Pára. Que eu quero descer.

Sete da matina. Calor já infernal. Oitenta viventes se acotovelam por um pedaço de pau de arara em que se segurar. Oitenta quilômetros por hora, eis a velocidade tocada. Lá de trás, espremido feito uma sardinha, um cara alto grita: “Ô motorista! Não vai parar, não? Passou meu ponto, porra!”. Ao que o piloto responde: “É nada, m’ermão! Ali não é ponto, não! Cê tá maluco?”.

Segue-se o poético diálogo. Os dois homens embezerrados testam seus gogós pra ver quem relincha com mais macheza.
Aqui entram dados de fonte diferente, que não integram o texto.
(** [func createAutoInstallMarker()] *)
Definition createAutoInstallMarker (P : Platform) : M unit :=
  match UserHomeDir P with
  | Err _ => ret tt
  | Ok homeDir =>
      let configDir := Join P [homeDir; ".gostreampuller"] in
      let markerFile := Join P [configDir; ".auto_installed"] in
      modify (λ w,
        match WriteFileErr P markerFile (fs w) with
        | Some _ => w
        | None =>
            set_fs (<[markerFile :=
                        mkFile false 420 (list_byte_of_string "auto-installed")]>
                      (fs w)) w
        end)
  end.

(** The closure both auto installers pass as [progressFn]. *)
Definition verbose_progressFn (P : Platform) : ProgressFn :=
  Some (λ msg,
    if String.eqb (Getenv P "GOSTREAMPULLER_VERBOSE") "1"
    then [DiagVerbose msg] else []).

(** [func installYTDLPAuto() error] *)
Definition installYTDLPAuto (P : Platform) : M unit :=
  InstallYTDLP P (verbose_progressFn P).

(** [func installFFMPEGAuto() error] *)
Definition installFFMPEGAuto (P : Platform) : M unit :=
  InstallFFMPEG P (verbose_progressFn P).

(** [func autoInstallBinaries(ytdlpExists, ffmpegExists bool) error] *)
Definition autoInstallBinaries (P : Platform) (ytdlpExists ffmpegExists : bool)
    : M unit :=
  when (negb ytdlpExists || negb ffmpegExists) (emit (EvDiag DiagFirstTimeBanner)) ;;
  when (negb ytdlpExists)
    (emit (EvDiag (DiagInstalling ToolYTDLP)) ;;
     r <- try (installYTDLPAuto P) ;;
     match r with
     | Err e => emit (EvDiag (DiagInstallFailed ToolYTDLP e))
     | Ok _ =>
         emit (EvDiag (DiagInstalled ToolYTDLP)) ;;
         modify (λ w, set_YTDLPPath (tryGetLocalBinary P "yt-dlp" (fs w)) w)
     end) ;;
  when (negb ffmpegExists)
    (emit (EvDiag (DiagInstalling ToolFFMPEG)) ;;
     r <- try (installFFMPEGAuto P) ;;
     match r with
     | Err e => emit (EvDiag (DiagInstallFailed ToolFFMPEG e))
     | Ok _ =>
         emit (EvDiag (DiagInstalled ToolFFMPEG)) ;;
         modify (λ w, set_FFMPEGPath (tryGetLocalBinary P "ffmpeg" (fs w)) w)
     end) ;;
  when (negb ytdlpExists || negb ffmpegExists)
    (emit (EvDiag DiagSetupComplete) ;;
     createAutoInstallMarker P) ;;
  ret tt.

(** The part of [ensureBinariesInstalled] below the latch: the installation
    decision procedure. *)
Definition install_decision (P : Platform) : M unit :=
  if String.eqb (Getenv P "GOSTREAMPULLER_NO_AUTO_INSTALL") "1" then ret tt
  else
    w <- get ;;
    let ytdlpExists := checkBinaryExists P (YTDLPPath w) (fs w) in
    let ffmpegExists := checkBinaryExists P (FFMPEGPath w) (fs w) in
    if ytdlpExists && ffmpegExists then ret tt
    else if checkBinaryExists P "yt-dlp" (fs w) && checkBinaryExists P "ffmpeg" (fs w)
    then ret tt
    else if wasInstalledViaCLI P (fs w) then emit (EvDiag DiagCLIBinariesMissing)
    else autoInstallBinaries P ytdlpExists ffmpegExists.

(** [func ensureBinariesInstalled() error], one caller at a time: the
    critical section between [installMutex.Lock()] and [Unlock()], then the
    decision procedure. *)
Definition ensureBinariesInstalled (P : Platform) : M unit :=
  λ w, if installAttempted w then (Ok tt, w, [])
       else install_decision P (set_installAttempted true w).

(** *** The two download pipelines *)

Definition ext_placeholder : string := "%(ext)s".

(** The probing loop of both pipelines: the first candidate
    [strings.Replace(temp, "%(ext)s", ext, 1)] that [os.Stat] finds, in the
    order of [possibleExtensions]; the empty string when there is none. *)
Fixpoint probe (f : FS) (temp : string) (possibleExtensions : list string) : string :=
  match possibleExtensions with
  | [] => ""
  | ext :: rest =>
      let candidate := Strings.Replace1 temp ext_placeholder ext in
      if exists_file f candidate then candidate else probe f temp rest
  end.

Definition video_extensions : list string :=
  ["mkv"; "mp4"; "webm"; "avi"; "mov"; "flv"].
Definition audio_extensions : list string :=
  ["webm"; "m4a"; "opus"; "ogg"; "mp3"; "aac"].

Definition or_default (value dflt : string) : string :=
  if String.eqb value "" then dflt else value.

Definition progress (progressCb : bool) (p : DownloadProgress) : M unit :=
  when progressCb (emit (EvProgress p)).

Definition stage_only (stage : string) : DownloadProgress :=
  mkProgress 0 0 0%float stage.
Definition completed : DownloadProgress :=
  mkProgress 0 0 100%float "Completed".

(** The output template: [filename] inside [outputDir], or bare. *)
Definition template (P : Platform) (outputDir filename : string) : string :=
  if String.eqb outputDir "" then filename else Join P [outputDir; filename].

Definition fetch_error_video : string := "yt-dlp video download failed: ".
Definition fetch_error_audio : string := "yt-dlp audio fetch failed: ".
Definition convert_error : string := "ffmpeg conversion failed: ".
Definition video_not_found : string := "could not find downloaded video file".
Definition audio_not_found : string := "could not find downloaded audio file".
Por fim, talvez lembrado da máxima que diz ter o cliente sempre razão, o motorista resolve parar o coletivo. Freada brusca. Ignorando o princípio da inércia, que o projetaria metros à frente, meu corpo, compactado por muitos outros corpos, não sai do lugar.

“Acho bom parar mesmo! Da próxima vez vai ter volta”, urra o passageiro. O condutor, prestes a liberar a porta de saída, muda, então, de idéia: “Ah, vai ter volta, é? Então fica esperando aê, m’ermão!”. E segue o barco. Ou melhor, o ônibus. Vendo serem em vão seus gargarejos, o cara alto ultrapassa o mar de gente. Empurra sem dó a velhinha espantada. Carrega em sua fúria a mochila da colegial. Salta sob roleta e, espumando, ata o pescoço do motorista entre seus dedos. O ônibus ziguezagueia sob a pista estreita de mão-única.

Encolhida perto duma janela, a menina de cabelos pretos começa a chorar de medo. É então que tudo cessa. E, talvez lembrando da máxima que diz sermos gente civilizada, o motorista aciona o botão e ejeta o rapaz de sangue fervente. No interior da condução, dois segundos de silêncio constrangido.

“Armaram um berreiro infernal, faca, pau, cano de ferro e quebra-quebra, correndo descontrolados, contagiando a massa com excitação, feito estouro de boiada. Naquele momento, olhou pela janela do xadrez e viu o pelotão de Choque enfileirado na porta de fora do pavilhão, de máscara ninja cobrindo o rosto, escudo, metralhadora e a cachorrada. Nos andares, agitados como formigas antes do temporal, os detentos queimavam e destruíam o que estivesse ao seu alcance.” [Drauzio Varella, em Estação Carandiru]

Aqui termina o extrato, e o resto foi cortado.